What you have to do
What this exercise requires is a verbatim reproduction of the data below.

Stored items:
=== Section Start ===
Lemma take_far : c + 16 <= p /\ forall x, x ∈ pre ++ post -> (x.1 + 16 <= p \/ p + 16 * k < x.1) /\ apart c x.1.
Proof.
  pose proof (h_sorted _ _ _ Hh) as Hs. pose proof (nodes_size s fl al Hh) as Hn. pose proof (nodes_far s fl al Hh) as Hf.
  rewrite E in Hs, Hn, Hf. assert (Hb : forall x y, before x y -> 0 <= x.2 -> x.1 < y.1) by (unfold before, bend; intros; lia).
  assert (Hcp : c + 16 <= p).
  { apply (Hf (c, ck) (p, k)); [lelem|lelem|]. apply Hb; [|apply (Hn c ck); lelem]. apply (sorted_split _ _ Hs); [lelem|left]. }
  split; [done|]. intros x [Hx|Hx]%elem_of_app.
  - assert (Hc : x.1 + 16 <= c).
    { apply (Hf x (c, ck)); [lelem|lelem|]. apply Hb; [|destruct x as [a n]; apply (Hn a n); lelem].
      rewrite <- app_assoc in Hs. apply (sorted_split _ _ Hs); [done|left]. }
    split; [left; lia|right; lia].
  - apply sorted_app_r in Hs. apply StronglySorted_inv in Hs as [_ Hs]. rewrite Forall_forall in Hs. specialize (Hs x Hx).
    unfold before, bend in Hs. cbn in Hs. pose proof (Hn p k ltac:(lelem)). split; [right; lia|left; lia].
Qed.

Context (q nunits : Z) (Hu : 1 <= nunits) (Hq : q = p + 16 * (k - nunits)) (Hk : nunits <= k).
Context (m : mem) (mid : list blk) (Hmid : forall x, x ∈ mid -> x = (p, k - nunits) /\ nunits < k).
Context (Hold : forall x, x ∈ pre ++ post -> hptr m x.1 = hptr s.(u_mem) x.1 /\ hsize m x.1 = hsize s.(u_mem) x.1).
Context (Hcm : hptr m c = hd base (mid ++ post).*1 /\ hsize m c = ck) (Hpm : chain m mid.*1 (hd base post.*1)).
Context (Hps : forall a n, (a, n) ∈ mid -> hsize m a = n) (Hms : StronglySorted before mid).
Context (Hqm : hsize m q = nunits) (Hdata : forall a n b, al !! a = Some n -> a <= b < a + 16 * n -> rd m b = rd s.(u_mem) b).

Lemma take_chain : chain m ((pre ++ [(c, ck)]) ++ mid ++ post).*1 base.
Proof.
  pose proof (h_ring _ _ _ Hh) as Hr. rewrite E, !fmap_app in Hr. apply chain_app in Hr as [Hr1 Hr2]. apply chain_app in Hr1 as [Hr1 _].
  destruct Hr2 as [_ Hr2]. rewrite fmap_app. apply chain_app. split.
  - rewrite fmap_app. apply chain_app. split; [|by destruct Hcm].
    apply (chain_frame (u_mem s)); [|done]. intros a (x & -> & Hx)%list_elem_of_fmap. apply Hold. lelem.
  - rewrite fmap_app. apply chain_app. split; [done|]. apply (chain_frame (u_mem s)); [|done].
    intros a (x & -> & Hx)%list_elem_of_fmap. apply Hold. lelem.
Qed.

Lemma take_sorted : StronglySorted before ((pre ++ [(c, ck)]) ++ mid ++ post).
Proof.
  pose proof (h_sorted _ _ _ Hh) as Hs. rewrite E in Hs. pose proof (sorted_app_r _ _ Hs) as Hs2.
  apply StronglySorted_inv in Hs2 as [Hs2 Hx]. rewrite Forall_forall in Hx.
  apply sorted_app; [by apply sorted_app_l in Hs|apply sorted_app; [done|done|]|].
  - intros x y Hi Hy. destruct (Hmid x Hi) as [-> Hl]. specialize (Hx y Hy). unfold before, bend in *. cbn in *. lia.
  - intros x y Hx1 Hy. apply elem_of_app in Hy as [Hy|Hy].
    + destruct (Hmid y Hy) as [-> _]. exact (sorted_split _ _ Hs x (p, k) Hx1 ltac:(left)).
    + apply (sorted_split _ _ Hs); [done|by right].
Qed.

Lemma take_fresh : al !! q = None.
Proof.
  destruct (al !! q) as [n|] eqn:Ea; [|done]. destruct (h_alloc _ _ _ Hh q n Ea) as (? & _). destruct (take_alloc q n Ea) as [Hd _]. lia.
Qed.

(** The free blocks afterwards. *)
Lemma take_sub fl' : nodes fl' = (pre ++ [(c, ck)]) ++ mid ++ post ->
  forall x, x ∈ fl' -> x ∈ fl /\ x <> (p, k) \/ x ∈ mid.
Proof.
  intros En. pose proof take_sorted as Hss. rewrite <- En in Hss.
  intros x Hx. assert (Hb : before (base, 0) x).
    { apply StronglySorted_inv in Hss as [_ Hss]. rewrite Forall_forall in Hss. auto. }
    assert (Hi : x ∈ nodes fl') by by right. rewrite En in Hi.
    assert (Hi' : x ∈ mid \/ x ∈ (pre ++ [(c, ck)]) ++ post) by lelem. destruct Hi' as [Hi'|Hi']; [by right|left].
    assert (Hn : x ∈ nodes fl) by (rewrite E; lelem). apply elem_of_cons in Hn as [->|Hn].
    { unfold before, bend in Hb. cbn in Hb. lia. }
    split; [done|]. intros ->. pose proof (nodes_nodup s fl al Hh) as Hnd. rewrite E, fmap_app in Hnd. cbn in Hnd.
    apply NoDup_app in Hnd as (_ & N1 & [N2 _]%NoDup_cons). apply elem_of_app in Hi' as [Hi'|Hi']; apply (list_elem_of_fmap_2 fst) in Hi'; [|done].
    apply (N1 p Hi'). left.
Qed.

Lemma take_disjoint fl' : nodes fl' = (pre ++ [(c, ck)]) ++ mid ++ post ->
  forall x, x ∈ fl' -> disjoint_blk (q, nunits) x.
Proof.
  intros En. destruct take_free as [Hp Hpost]. destruct (h_free _ _ _ Hh p k Hp) as (Hk1 & Hpb & Hpe). pose proof (take_sub fl' En) as Hsub.
  intros x Hx. destruct (Hsub x Hx) as [[Hf Hne]|Hm]; [|destruct (Hmid x Hm) as [-> _]; unfold disjoint_blk, bend; cbn; lia].
    pose proof (nodes_far s fl al Hh x (p, k)) as F1. pose proof (nodes_far s fl al Hh (p, k) x) as F2. cbn in F1, F2.
    destruct (Z.lt_trichotomy x.1 p) as [Hl|[Hl|Hl]].
    - destruct F1 as [_ F1]; [by right|by right|done|]. unfold disjoint_blk, bend in *. cbn in *. lia.
    - destruct Hne. pose proof (h_size _ _ _ Hh p k ltac:(by right)) as S1. destruct x as [a n]. cbn in Hl. subst a.
      pose proof (h_size _ _ _ Hh p n ltac:(by right)) as S2. congruence.
    - destruct F2 as [_ F2]; [by right|by right|done|]. unfold disjoint_blk, bend in *. cbn in *. lia.
Qed.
=== Section End ===
Written answer
Lemma take_far : c + 16 <= p /\ forall x, x ∈ pre ++ post -> (x.1 + 16 <= p \/ p + 16 * k < x.1) /\ apart c x.1.
Proof.
  pose proof (h_sorted _ _ _ Hh) as Hs. pose proof (nodes_size s fl al Hh) as Hn. pose proof (nodes_far s fl al Hh) as Hf.
  rewrite E in Hs, Hn, Hf. assert (Hb : forall x y, before x y -> 0 <= x.2 -> x.1 < y.1) by (unfold before, bend; intros; lia).
  assert (Hcp : c + 16 <= p).
  { apply (Hf (c, ck) (p, k)); [lelem|lelem|]. apply Hb; [|apply (Hn c ck); lelem]. apply (sorted_split _ _ Hs); [lelem|left]. }
  split; [done|]. intros x [Hx|Hx]%elem_of_app.
  - assert (Hc : x.1 + 16 <= c).
    { apply (Hf x (c, ck)); [lelem|lelem|]. apply Hb; [|destruct x as [a n]; apply (Hn a n); lelem].
      rewrite <- app_assoc in Hs. apply (sorted_split _ _ Hs); [done|left]. }
    split; [left; lia|right; lia].
  - apply sorted_app_r in Hs. apply StronglySorted_inv in Hs as [_ Hs]. rewrite Forall_forall in Hs. specialize (Hs x Hx).
    unfold before, bend in Hs. cbn in Hs. pose proof (Hn p k ltac:(lelem)). split; [right; lia|left; lia].
Qed.

Context (q nunits : Z) (Hu : 1 <= nunits) (Hq : q = p + 16 * (k - nunits)) (Hk : nunits <= k).
Context (m : mem) (mid : list blk) (Hmid : forall x, x ∈ mid -> x = (p, k - nunits) /\ nunits < k).
Context (Hold : forall x, x ∈ pre ++ post -> hptr m x.1 = hptr s.(u_mem) x.1 /\ hsize m x.1 = hsize s.(u_mem) x.1).
Context (Hcm : hptr m c = hd base (mid ++ post).*1 /\ hsize m c = ck) (Hpm : chain m mid.*1 (hd base post.*1)).
Context (Hps : forall a n, (a, n) ∈ mid -> hsize m a = n) (Hms : StronglySorted before mid).
Context (Hqm : hsize m q = nunits) (Hdata : forall a n b, al !! a = Some n -> a <= b < a + 16 * n -> rd m b = rd s.(u_mem) b).

Lemma take_chain : chain m ((pre ++ [(c, ck)]) ++ mid ++ post).*1 base.
Proof.
  pose proof (h_ring _ _ _ Hh) as Hr. rewrite E, !fmap_app in Hr. apply chain_app in Hr as [Hr1 Hr2]. apply chain_app in Hr1 as [Hr1 _].
  destruct Hr2 as [_ Hr2]. rewrite fmap_app. apply chain_app. split.
  - rewrite fmap_app. apply chain_app. split; [|by destruct Hcm].
    apply (chain_frame (u_mem s)); [|done]. intros a (x & -> & Hx)%list_elem_of_fmap. apply Hold. lelem.
  - rewrite fmap_app. apply chain_app. split; [done|]. apply (chain_frame (u_mem s)); [|done].
    intros a (x & -> & Hx)%list_elem_of_fmap. apply Hold. lelem.
Qed.

Lemma take_sorted : StronglySorted before ((pre ++ [(c, ck)]) ++ mid ++ post).
Proof.
  pose proof (h_sorted _ _ _ Hh) as Hs. rewrite E in Hs. pose proof (sorted_app_r _ _ Hs) as Hs2.
  apply StronglySorted_inv in Hs2 as [Hs2 Hx]. rewrite Forall_forall in Hx.
  apply sorted_app; [by apply sorted_app_l in Hs|apply sorted_app; [done|done|]|].
  - intros x y Hi Hy. destruct (Hmid x Hi) as [-> Hl]. specialize (Hx y Hy). unfold before, bend in *. cbn in *. lia.
  - intros x y Hx1 Hy. apply elem_of_app in Hy as [Hy|Hy].
    + destruct (Hmid y Hy) as [-> _]. exact (sorted_split _ _ Hs x (p, k) Hx1 ltac:(left)).
    + apply (sorted_split _ _ Hs); [done|by right].
Qed.

Lemma take_fresh : al !! q = None.
Proof.
  destruct (al !! q) as [n|] eqn:Ea; [|done]. destruct (h_alloc _ _ _ Hh q n Ea) as (? & _). destruct (take_alloc q n Ea) as [Hd _]. lia.
Qed.

(** The free blocks afterwards. *)
Lemma take_sub fl' : nodes fl' = (pre ++ [(c, ck)]) ++ mid ++ post ->
  forall x, x ∈ fl' -> x ∈ fl /\ x <> (p, k) \/ x ∈ mid.
Proof.
  intros En. pose proof take_sorted as Hss. rewrite <- En in Hss.
  intros x Hx. assert (Hb : before (base, 0) x).
    { apply StronglySorted_inv in Hss as [_ Hss]. rewrite Forall_forall in Hss. auto. }
    assert (Hi : x ∈ nodes fl') by by right. rewrite En in Hi.
    assert (Hi' : x ∈ mid \/ x ∈ (pre ++ [(c, ck)]) ++ post) by lelem. destruct Hi' as [Hi'|Hi']; [by right|left].
    assert (Hn : x ∈ nodes fl) by (rewrite E; lelem). apply elem_of_cons in Hn as [->|Hn].
    { unfold before, bend in Hb. cbn in Hb. lia. }
    split; [done|]. intros ->. pose proof (nodes_nodup s fl al Hh) as Hnd. rewrite E, fmap_app in Hnd. cbn in Hnd.
    apply NoDup_app in Hnd as (_ & N1 & [N2 _]%NoDup_cons). apply elem_of_app in Hi' as [Hi'|Hi']; apply (list_elem_of_fmap_2 fst) in Hi'; [|done].
    apply (N1 p Hi'). left.
Qed.

Lemma take_disjoint fl' : nodes fl' = (pre ++ [(c, ck)]) ++ mid ++ post ->
  forall x, x ∈ fl' -> disjoint_blk (q, nunits) x.
Proof.
  intros En. destruct take_free as [Hp Hpost]. destruct (h_free _ _ _ Hh p k Hp) as (Hk1 & Hpb & Hpe). pose proof (take_sub fl' En) as Hsub.
  intros x Hx. destruct (Hsub x Hx) as [[Hf Hne]|Hm]; [|destruct (Hmid x Hm) as [-> _]; unfold disjoint_blk, bend; cbn; lia].
    pose proof (nodes_far s fl al Hh x (p, k)) as F1. pose proof (nodes_far s fl al Hh (p, k) x) as F2. cbn in F1, F2.
    destruct (Z.lt_trichotomy x.1 p) as [Hl|[Hl|Hl]].
    - destruct F1 as [_ F1]; [by right|by right|done|]. unfold disjoint_blk, bend in *. cbn in *. lia.
    - destruct Hne. pose proof (h_size _ _ _ Hh p k ltac:(by right)) as S1. destruct x as [a n]. cbn in Hl. subst a.
      pose proof (h_size _ _ _ Hh p n ltac:(by right)) as S2. congruence.
    - destruct F2 as [_ F2]; [by right|by right|done|]. unfold disjoint_blk, bend in *. cbn in *. lia.
Qed.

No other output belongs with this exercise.